Alevizos, let me start from the loan growth and then elaborate on your second leg. It is true that there has been a slowdown in the growth of performing loans in the first quarter of this year in the Greek market. This was mostly due, I would say, to high repayments from big corporates enjoying [ high ] liquidity and this is, of course, an effect of high interest rates and also mirrors to corporate deposits. However, Eurobank, contrary to other big banks, expanded its book by EUR 300 million in the first 3 months of the year. And this was driven by Southeastern Europe business, mainly Bulgaria, this quarter. Now the situation in the second quarter so far is quite similar. So we expect loan growth to accelerate also in the second half of the year, taking into account the pipeline that we have, which is quite strong for projects, I would say, related to field of energy, tourism, infrastructure, real estate, construction, [ renewal ] but also the traditional manufacturing.

Now, regarding your question whether there is a downside risk and whether we could quantify that, I would say that compared to the annual target of EUR 2.7 billion, EUR 2.8 billion, the downside risk is estimated at this stage [indiscernible] 10% to 15%. Now regarding the buyback impact, as you may see, this has been deducted from the end capital ratio that we provide. Accounting wise, of course, we can do nothing more than that. Because accounting wise, we should have certainty provided, first, by the AGM approval, and then from the acceptance of our offer from HFSF. So for that moment in order to be prudent, we have deducted this buyback from our capital ratio so as the market will have the full -- a clean roadmap as regards our capital ratios are concerned.

A
Alevizos Alevizakos
analyst

Apologies. About the second question, I wasn't referring to the 1.4% buyback. I was mainly referring about this year's earnings, whether you accrue something that's going to be paid effectively in 2024 after that AGM.

C
Charalambos Harris Kokologiannis
executive

Yes, the answer is not. The answer is that we accrue dividend according to our accounting policy when there is AGM approval of the respective dividend.

Operator

The next question comes from the line of Sevim Mehmet with J.P. Morgan.

M
Mehmet Sevim
analyst

I just had a follow-up question on your guidance for the year. So is it reasonable to assume that the upgraded ROTE guidance of 14% that the drivers are simply higher NII with everything else equal or do you see any upside to other lines? For example, I think you had about EUR 400 million of new NPE formation expectation for the year, but things still look much better so far. And my second question was just on the buyback, could you tell us what the next steps are from here. So as you've now received the approval, in terms of the basically, what would be the timeline and how does it look with the HFSF, et cetera, that would be very helpful.

C
Charalambos Harris Kokologiannis
executive

So let me start from the outlook and then pass the stage to Fokion to elaborate on NPE formation, in general, [ what was called the ] HFSF. So the major driver of the revised outlook on return on tangible book value is, of course, NII, considering first that, as you know, our plan was based on the base rates of 2.5%. We are already 75 basis points higher, and the horizon is for another 50 to 75 basis points still increases expected until the end of the year.

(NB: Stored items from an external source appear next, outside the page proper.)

Lemma entries_len self grad vb ub ts :
  meas_shape self grad vb ub ts ->
  len (mjoin (entry_bits <$> ts))
  = (PineType_num_wr_tests self * (PineType_wr_test_bits self + 1))%N.
Proof.
  intros Hs. unfold len. rewrite (length_mjoin_const (N.to_nat (PineType_wr_test_bits self + 1))).
  - rewrite length_fmap. pose proof (shape_ts _ _ _ _ _ Hs) as H. unfold len in H. lia.
  - apply Forall_fmap. eapply Forall_impl; [exact (shape_entries _ _ _ _ _ Hs)|].
    intros t Ht. unfold entry_bits, len in *. simpl. rewrite length_app. simpl. lia.
Qed.

(** Every input of the right length has that shape. *)
Lemma meas_shape_exists self meas :
  flp_ok self ->
  len meas = (PineType_dimension self + PineType_bit_checked_len self + PineType_num_wr_tests self)%N ->
  exists grad vb ub ts, meas = pine_meas grad vb ub ts /\ meas_shape self grad vb ub ts.
Proof.
  intros Hok Hlen. rewrite (flp_bit_checked_len _ Hok) in Hlen.
  set (d := PineType_dimension self) in *. set (b := PineType_sq_norm_bits self) in *.
  set (w := PineType_wr_test_bits self) in *. set (n := PineType_num_wr_tests self) in *.
  assert (forall k (l : list felem), k <= len l -> exists a c, l = a ++ c /\ len a = k)%N as Hsplit.
  { intros k l Hk. exists (take (N.to_nat k) l), (drop (N.to_nat k) l). split; [by rewrite take_drop|].
    unfold len in *. rewrite length_take. lia. }
  destruct (Hsplit d meas) as (grad & l1 & -> & Hg); [lia|]. rewrite len_app in Hlen.
  destruct (Hsplit b l1) as (vb & l2 & -> & Hv); [lia|]. rewrite len_app in Hlen.
  destruct (Hsplit b l2) as (ub & l3 & -> & Hu); [lia|]. rewrite len_app in Hlen.
  destruct (Hsplit ((1 + w) * n)%N l3) as (wb & xs & -> & Hw); [lia|]. rewrite len_app in Hlen.
  destruct (chunks_exact_Ok (E:=unit) (w + 1) n wb) as (cs & _ & <- & Hc & Hn); [lia|lia|].
  set (ts := zip_with (fun c x => (take (N.to_nat w) c, default 0 (c !! N.to_nat w), x)) cs xs).
  assert (length cs = length xs) as Hcx by (unfold len in *; lia).
  assert (entry_bits <$> ts = cs) as E1.
  { unfold ts. clear -Hc Hcx. revert xs Hcx. induction Hc as [|c cs Hc _ IH]; intros [|x xs] H; try done.
    simpl. rewrite IH by (simpl in H; lia). f_equal. unfold entry_bits, entry_g. simpl.
    unfold len in Hc. destruct (c !! N.to_nat w) as [g|] eqn:E; simpl.
    - rewrite <-(take_S_r _ _ g E), take_ge by lia. done.
    - apply lookup_ge_None in E. lia. }
  assert (entry_x <$> ts = xs) as E2.
  { unfold ts. clear -Hcx. revert xs Hcx. induction cs as [|c cs IH]; intros [|x xs] H; try done.
    simpl. rewrite IH by (simpl in H; lia). done. }
  exists grad, vb, ub, ts. split; [unfold pine_meas; by rewrite E1, E2, <-!app_assoc|].
  split; try done.
  - change (len ts = n). rewrite <-Hn. unfold ts, len. rewrite length_zip_with. lia.
  - unfold ts. clear -Hc. revert xs. induction Hc as [|c cs Hc _ IH]; intros [|x xs]; try constructor; [|apply IH].
    simpl. unfold len in *. rewrite length_take. lia.
Qed.

Lemma eval_norm_range_check_eq self vb ub inv s :
  valid_integer_bitlength (PineType_sq_norm_bits self) = true ->
  len vb = PineType_sq_norm_bits self -> len ub = PineType_sq_norm_bits self ->
  eval_norm_range_check (G:=G) self vb ub inv s
  = (Ok (bits_value vb + bits_value ub - of_int (PineType_sq_norm_bound self) * inv), s).
Proof.
  intros Hv H1 H2. unfold eval_norm_range_check. rewrite !decode_bitvector_ok by congruence. done.
Qed.

(** The value of the main circuit: a polynomial of degree three in [r_final] whose
    coefficients are the four checks. *)
Lemma PineType_valid_eq self grad vb ub ts r1 r2 r3 n s :
  evaluates sum_pairs (PineType_chunk_len self * 2) -> flp_ok self ->
  meas_shape self grad vb ub ts -> n <= Field_integer_max felem_field ->
  let inv := finv (of_int n) in
  let bound := (of_int (PineType_wr_test_bound self) - 1) * inv in
  exists s', PineType_valid self (pine_meas grad vb ub ts) [r1; r2; r3] n s
    = (Ok (peval r3
        [peval r1 (bit_term inv <$> (vb ++ ub ++ mjoin (entry_bits <$> ts)));
         bits_value vb + bits_value ub - of_int (PineType_sq_norm_bound self) * inv;
         peval r2 (wr_term bound <$> ts);
         fsum (entry_g <$> ts) - of_int (PineType_num_wr_successes self) * inv]), s').
Proof.
  intros HG Hok Hs Hn inv bound. pose proof Hs as [Hg Hv Hu Ht He]. destruct Hok as [Hk Hb Hw Hc Hl].
  pose proof modulus_fits as Hfit. assert (PineType_num_wr_successes self <= Field_integer_max felem_field)%N as Hc' by lia.
  pose proof (entries_len _ _ _ _ _ Hs) as Hel.
  unfold PineType_valid, pine_meas, shares_inv_of. rewrite (proj2 (N.leb_le _ _) Hn).
  unfold mbind, stm_bind, lift. fold inv.
  rewrite split_at_app by done.
  rewrite split_at_app by (rewrite !len_app; lia).
  rewrite split_at_all by (unfold len in *; by rewrite length_fmap).
  rewrite split_at_app by done. rewrite split_at_app by done.
  rewrite split_at_all by done.
  destruct (eval_bit_checks_eq self (vb ++ ub ++ mjoin (entry_bits <$> ts)) r1 inv s HG Hk) as [s1 ->].
  destruct (eval_wr_checks_eq self ts r2 inv s1 HG Hk Hw Hc' He) as [s2 ->]. fold bound.
  rewrite eval_norm_range_check_eq by done.
  exists s2. unfold mret, stm_ret. do 2 f_equal. cbn [peval]. ring.
Qed.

Second, again on NII, it appears that we are moving at better levels, better than our budget, so these are good drivers. Leading NII at levels higher than 20% that was the initial assumption of year-on-year growth. But apart from the fees and commission income, the first quarter was quite better than our expectation for a very weak seasonally quarter, so fees and commission, again, is a positive driver.

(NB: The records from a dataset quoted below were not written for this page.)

(* ===== verification/PineWraparound.v ===== *)
(** * The wraparound tests of PINE

    [run_wr_tests] walks over the gradient in chunks of four with a byte of randomness for
    each; the reference is the dot product of the gradient with a vector over [{-1, 0, 1}].
    It is linear in the gradient, so that tests run on shares are shares of the tests. *)

From S2P Require Import Prelude Codec Messages TaskprovMessages Errors Pine PineField.
From S2P Require Import PineEncoding PineFlp PineFlpCorrect.

Section Wraparound.
Context `{BP : BuildProfile} `{PF : PrioField} {PL : PrioFieldLaws PF} `{PX : !Xof}.
Add Ring felem_ring_wr : (felem_ring).
Open Scope felem_scope.

(** The dot product, up to the shorter of the two. *)
Definition dot (cs xs : list felem) : felem := fsum (zip_with fmul cs xs).

(** The coefficient in the two lowest bits. *)
Definition coefficient (r : N) : felem :=
  match N.land r 3 with
  | 0%N => - (1)
  | 3%N => 1
  | _ => 0
  end.

(** The four coefficients of a byte, the lowest bits first. *)
Definition byte_coefficients (b : byte) : list felem :=
  (fun i => coefficient (N.shiftr (Byte.to_N b) i)) <$> [0; 2; 4; 6]%N.

Definition coefficients (rand : list byte) : list felem := mjoin (byte_coefficients <$> rand).

Lemma coefficient_range r : coefficient r = - (1) \/ coefficient r = 0 \/ coefficient r = 1.
Proof. unfold coefficient. repeat case_match; auto. Qed.

Lemma dot_app cs cs' xs xs' :
  length cs = length xs -> dot (cs ++ cs') (xs ++ xs') = dot cs xs + dot cs' xs'.
Proof. intros H. unfold dot. rewrite zip_with_app by done. apply fsum_app. Qed.

Lemma dot_app_l cs cs' xs : length cs = length xs -> dot (cs ++ cs') xs = dot cs xs.
Proof.
  intros H. rewrite <-(app_nil_r xs) at 1. rewrite dot_app by done. unfold dot at 2.
  rewrite zip_with_nil_r. simpl. ring.
Qed.

Lemma wr_test_chunk_dot acc r xs :
  (length xs <= 4)%nat ->
  wr_test_chunk acc (Byte.to_N r) xs = acc + dot (byte_coefficients r) xs.
Proof.
  assert (forall n acc x k, wr_test_chunk acc n (x :: k)
    = wr_test_chunk (acc + coefficient n * x) (N.shiftr n 2) k) as Hstep.
  { intros n a x k. cbn [wr_test_chunk]. f_equal. unfold coefficient. repeat case_match; ring. }
  intros Hl. unfold dot, byte_coefficients. cbn [fmap list_fmap].
  destruct xs as [|x1 [|x2 [|x3 [|x4 [|]]]]]; try (simpl in Hl; lia);
    rewrite ?Hstep, ?N.shiftr_shiftr; cbn [wr_test_chunk zip_with fsum];
    rewrite ?N.shiftr_0_r; change (2 + 2 + 2)%N with 6%N; change (2 + 2)%N with 4%N; ring.
Qed.

Lemma wr_chunks_dot chunks rand acc :
  Forall (fun c => length c = 4%nat) chunks -> (length chunks <= length rand)%nat ->
  fold_left (fun acc '(chunk, r) => wr_test_chunk acc (Byte.to_N r) chunk) (zip chunks rand) acc
  = acc + dot (coefficients rand) (mjoin chunks).
Proof.
  intros Hc. revert rand acc. induction Hc as [|c chunks Hc _ IH]; intros rand acc Hl.
  - unfold dot. change (mjoin (@nil (list felem))) with (@nil felem).
    rewrite zip_with_nil_r. simpl. ring.
  - destruct rand as [|r rand]; [simpl in Hl; lia|]. cbn [zip zip_with fold_left].
    rewrite wr_test_chunk_dot, IH by (simpl in *; lia).
    change (mjoin (c :: chunks)) with (c ++ mjoin chunks). unfold coefficients at 2.
    rewrite fmap_cons. change (mjoin (?a :: ?b)) with (a ++ mjoin b).
    rewrite dot_app by (by rewrite Hc). fold (coefficients rand). ring.
Qed.

(** One test is a dot product. *)
Lemma wr_test_dot {E} gradient rand :
  gradient <> [] -> (length rand = (length gradient + 3) / 4)%nat ->
  wr_test (E:=E) gradient rand = Ok (dot (coefficients rand) gradient).
Proof.
  intros Hne Hl. unfold wr_test, chunks_exact, chunks_remainder.
  change (4 =? 0)%N with false. change (N.to_nat 4) with 4%nat. cbv iota.
  set (q := (length gradient / 4)%nat).
  assert (length gradient = 4 * q + length gradient mod 4)%nat as Hq by apply Nat.div_mod_eq.
  pose proof (Nat.mod_upper_bound (length gradient) 4 ltac:(done)) as Hm.
  set (k := (q * 4)%nat).
  assert (length (take k gradient) = k) as Hk by (rewrite length_take; unfold k; lia).
  destruct (chunks_exact_length (length gradient) 4 (take k gradient) q) as [Hc Hn];
    [lia|done|rewrite Hk; unfold k; lia|].
  cbn [mbind res_bind].
  assert ((q <= length rand)%nat) as Hqr.
  { rewrite Hl. apply Nat.Div0.div_le_mono; lia. }
  rewrite wr_chunks_dot by (done || by rewrite Hn). rewrite chunks_join by (rewrite ?Hk; unfold k; lia).
  destruct (last rand) as [r|] eqn:Hlast.
  2:{ apply last_None in Hlast as ->. exfalso. destruct gradient as [|x g]; [done|].
      assert (1 <= (length (x :: g) + 3) / 4)%nat as H1
        by (apply Nat.div_le_lower_bound; simpl; lia).
      rewrite <-Hl in H1. simpl in H1. lia. }
  cbn [unwrap mbind res_bind]. f_equal. apply last_Some in Hlast as [init ->].
  rewrite wr_test_chunk_dot by (rewrite length_drop; unfold k; lia).
  transitivity (dot (coefficients (init ++ [r])) (take k gradient ++ drop k gradient));
    [|by rewrite take_drop].
  destruct (Nat.eq_dec (length gradient mod 4)%nat 0%nat) as [Hz|Hz].
  - rewrite (drop_ge gradient k) by (unfold k; lia). rewrite app_nil_r.
    unfold dot at 2. rewrite zip_with_nil_r. simpl. ring.
  - assert ((length gradient + 3) / 4 = q + 1)%nat as E1.
    { symmetry. apply (Nat.div_unique _ _ _ (length gradient mod 4 - 1)%nat); lia. }
    rewrite length_app, E1 in Hl. cbn [length] in Hl.
    assert (length (coefficients init) = k) as Hi.
    { unfold coefficients. rewrite (length_mjoin_const 4); [rewrite length_fmap; unfold k; lia|].
      apply Forall_fmap, Forall_forall. done. }
    unfold coefficients. rewrite fmap_app, join_app. fold (coefficients init).
    change (mjoin (byte_coefficients <$> [r])) with (byte_coefficients r ++ []). rewrite app_nil_r.
    rewrite dot_app, dot_app_l by (by rewrite Hk). ring.
Qed.

(** ** All tests *)

(** The bytes of randomness of the tests. *)
Definition wr_rand (self : PineType) (seed : list byte) (n : N) : list (list byte) :=
  let xof := xof_seed_stream seed (dst (PineType_algorithm_id self) USAGE_WR_JOINT_RAND) [] in
  chunks_fuel (N.to_nat (n * PineType_num_wr_tests self)) (N.to_nat n)
    (stream_fill xof (n * PineType_num_wr_tests self)).

Lemma wr_tests_dot {E} gradient n rand :
  gradient <> [] ->
  Forall (fun r => length r = (length gradient + 3) / 4)%nat rand -> length rand = n ->
  wr_tests (E:=E) gradient n rand = Ok ((fun r => dot (coefficients r) gradient) <$> rand).
Proof.
  intros Hne Hr. revert n. induction Hr as [|r rand Hr _ IH]; intros [|n] Hn; try done.
  cbn [wr_tests]. rewrite wr_test_dot by done. cbn [mbind res_bind].
  rewrite IH by (simpl in Hn; lia). done.
Qed.

(** The bytes a test uses. *)
Definition rand_len_per_test (self : PineType) : N := (PineType_dimension self + 3) / 4.

(** The sizes for which the lengths of the randomness do not overflow. *)
Definition wr_sizes (self : PineType) : Prop :=
  (0 < PineType_dimension self)%N /\ (PineType_dimension self + 4 <= u64_max)%N /\
  ((PineType_dimension self + 3) * PineType_num_wr_tests self <= u64_max)%N.

Lemma rand_len_bound self :
  (PineType_dimension self <= 4 * rand_len_per_test self < PineType_dimension self + 4)%N.
Proof.
  unfold rand_len_per_test.
  pose proof (N.div_mod (PineType_dimension self + 3) 4 ltac:(done)) as H1.
  pose proof (N.mod_lt (PineType_dimension self + 3) 4 ltac:(done)) as H2.
  generalize dependent ((PineType_dimension self + 3) mod 4)%N.
  generalize dependent ((PineType_dimension self + 3) / 4)%N. lia.
Qed.

Lemma wr_rand_lengths {XL : XofLaws PX} self seed :
  (0 < PineType_dimension self)%N ->
  Forall (fun r => len r = rand_len_per_test self) (wr_rand self seed (rand_len_per_test self)) /\
  len (wr_rand self seed (rand_len_per_test self)) = PineType_num_wr_tests self.
Proof.
  intros Hpos. pose proof (rand_len_bound self) as Hb. set (n := rand_len_per_test self) in *.
  set (xof := xof_seed_stream seed (dst (PineType_algorithm_id self) USAGE_WR_JOINT_RAND) []).
  pose proof (stream_fill_len xof (n * PineType_num_wr_tests self)) as Hs.
  destruct (chunks_exact_length (N.to_nat (n * PineType_num_wr_tests self)) (N.to_nat n)
    (stream_fill xof (n * PineType_num_wr_tests self)) (N.to_nat (PineType_num_wr_tests self)))
    as [H1 H2]; [lia| |unfold len in Hs; lia|].
  { rewrite <-N2Nat.inj_mul, (N.mul_comm (PineType_num_wr_tests self)). unfold len in Hs. lia. }
  split; [|unfold len, wr_rand; fold xof; lia].
  eapply Forall_impl; [exact H1|]. intros r Hr. simpl in Hr. unfold len. lia.
Qed.

Lemma run_wr_tests_dot {XL : XofLaws PX} {E} self gradient seed :
  len gradient = PineType_dimension self -> wr_sizes self ->
  run_wr_tests (E:=E) self gradient seed
  = Ok ((fun r => dot (coefficients r) gradient) <$> wr_rand self seed (rand_len_per_test self)).
Proof.
  intros Hl (Hpos & Hfit & Hfit2). pose proof (rand_len_bound self) as Hb.
  destruct (wr_rand_lengths self seed Hpos) as [H1 H2].
  destruct (chunk_count_eq (E:=E) 4 (PineType_dimension self)) as (n' & Hn & Hb'); [done|done|].
  assert (n' = rand_len_per_test self) as -> by lia. set (n := rand_len_per_test self) in *.
  assert (n * PineType_num_wr_tests self <= u64_max)%N as Hm.
  { etransitivity; [|exact Hfit2]. apply N.mul_le_mono_r. lia. }
  unfold run_wr_tests. rewrite Hn. cbn [mbind res_bind]. rewrite u64_mul_fits by done.
  cbn [mbind res_bind]. set (xof := xof_seed_stream _ _ _).
  pose proof (stream_fill_len xof (n * PineType_num_wr_tests self)) as Hs.
  unfold chunks. rewrite (proj2 (N.eqb_neq _ _)) by lia. cbn [mbind res_bind].
  assert (chunks_fuel (length (stream_fill xof (n * PineType_num_wr_tests self))) (N.to_nat n)
    (stream_fill xof (n * PineType_num_wr_tests self)) = wr_rand self seed n) as ->.
  { unfold wr_rand. fold xof. f_equal. unfold len in Hs. lia. }
  apply wr_tests_dot; [|eapply Forall_impl; [exact H1|]|unfold len in H2; lia].
  - intros ->. rewrite len_nil in Hl. lia.
  - intros r Hr. unfold len in *. simpl in Hr.
    apply (Nat.div_unique _ _ _ (length gradient + 3 - 4 * length r)%nat); lia.
Qed.

(** Each wraparound test is the dot product of the gradient with a vector over
    [{-1, 0, 1}] that is read off the joint randomness, two bits for each coordinate: a zero
    is [-1], a three is [1], and the rest is [0]; there is such a vector for every test, with
    a coefficient for every coordinate. *)
Theorem wr_tests_are_dot_products {XL : XofLaws PX} self gradient seed :
  len gradient = PineType_dimension self -> wr_sizes self ->
  let rand := wr_rand self seed (rand_len_per_test self) in
  run_wr_tests (E:=PrioVdafError) self gradient seed
  = Ok ((fun r => dot (coefficients r) gradient) <$> rand) /\
  len rand = PineType_num_wr_tests self /\
  Forall (fun r => (len gradient <= len (coefficients r))%N /\
    Forall (fun c => c = - f1 \/ c = f0 \/ c = f1) (coefficients r)) rand.
Proof.
  intros Hl Hs rand. destruct (wr_rand_lengths self seed (proj1 Hs)) as [H1 H2].
  split; [by apply run_wr_tests_dot|]. split; [done|]. eapply Forall_impl; [exact H1|].
  intros r Hr. simpl in Hr. split.
  - pose proof (rand_len_bound self). rewrite Hl. unfold coefficients, len.
    rewrite (length_mjoin_const 4); [rewrite length_fmap; unfold len in Hr; lia|].
    apply Forall_fmap, Forall_forall. done.
  - apply Forall_forall. intros c (l & Hc & Hb)%list_elem_of_join.
    apply list_elem_of_fmap in Hb as (b & -> & _). unfold byte_coefficients in Hc.
    apply list_elem_of_fmap in Hc as (i & -> & _). apply coefficient_range.
Qed.

(** Shares *)
Definition add_shares (xs ys : list felem) : list felem := zip_with fadd xs ys.

Lemma dot_add cs xs ys : length xs = length ys -> dot cs (add_shares xs ys) = dot cs xs + dot cs ys.
Proof.
  unfold dot, add_shares. revert cs ys. induction xs as [|x xs IH]; intros [|c cs] [|y ys] H; try done;
    simpl; try ring.
  rewrite IH by (simpl in H; lia). ring.
Qed.

Lemma length_add_shares xs ys : length xs = length ys -> length (add_shares xs ys) = length xs.
Proof. intros H. unfold add_shares. rewrite length_zip_with. lia. Qed.

(** Tests run on shares of a gradient are shares of the tests. *)
Lemma run_wr_tests_add {XL : XofLaws PX} {E} self xs ys seed :
  len xs = PineType_dimension self -> len ys = PineType_dimension self -> wr_sizes self ->
  exists rx ry, run_wr_tests (E:=E) self xs seed = Ok rx /\ run_wr_tests (E:=E) self ys seed = Ok ry /\
    len rx = PineType_num_wr_tests self /\ len ry = PineType_num_wr_tests self /\
    run_wr_tests (E:=E) self (add_shares xs ys) seed = Ok (add_shares rx ry).
Proof.
  intros Hx Hy Hs. assert (length xs = length ys) as Hxy by (unfold len in *; lia).
  destruct (wr_rand_lengths self seed (proj1 Hs)) as [_ H2].
  eexists _, _. split; [by apply run_wr_tests_dot|]. split; [by apply run_wr_tests_dot|].
  split; [unfold len in *; by rewrite length_fmap|]. split; [unfold len in *; by rewrite length_fmap|].
  rewrite run_wr_tests_dot; [|unfold len in *; by rewrite length_add_shares|done]. f_equal.
  generalize (wr_rand self seed (rand_len_per_test self)) as rand.
  induction rand as [|r rand IH]; [done|]. rewrite !fmap_cons. cbn [add_shares zip_with].
  f_equal; [by apply dot_add|exact IH].
Qed.
End Wraparound.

On OpEx, as I said, we reiterate our annual target of 5.5% year on year or 4% like to like excluding the acquisition. On cost of risk, we don't expect any material deviation -- any deviation from the 85 basis points cost of risk that we have provided. So summarizing the upgrade of our estimate for return on tangible book value is basically based on the core income lines, namely NII by far the most important 1 and perhaps fees and commissions we may have a positive trajectory as well.

F
Fokion Karavias
executive

And let me add a few things about asset quality and the estimate of EUR 400 million regarding formation in 2023. The short answer to your question is that we are not revising this estimate. It is true that in the first quarter we have seen effectively 0 NPE formation and actually this reading was well below the running rate seen in the previous 3 quarters, but mainly due to technical reasons. For the second quarter, we expect high NPE formation around EUR 60 million. And we want to remain prudent, taking into account the external environment of high inflation and increasing interest rates, we are not changing the projection of EUR 400 million for the 2023 formation. And as such, the guidance for cost of risk also remains at 85 basis points versus 75 basis points in the first quarter.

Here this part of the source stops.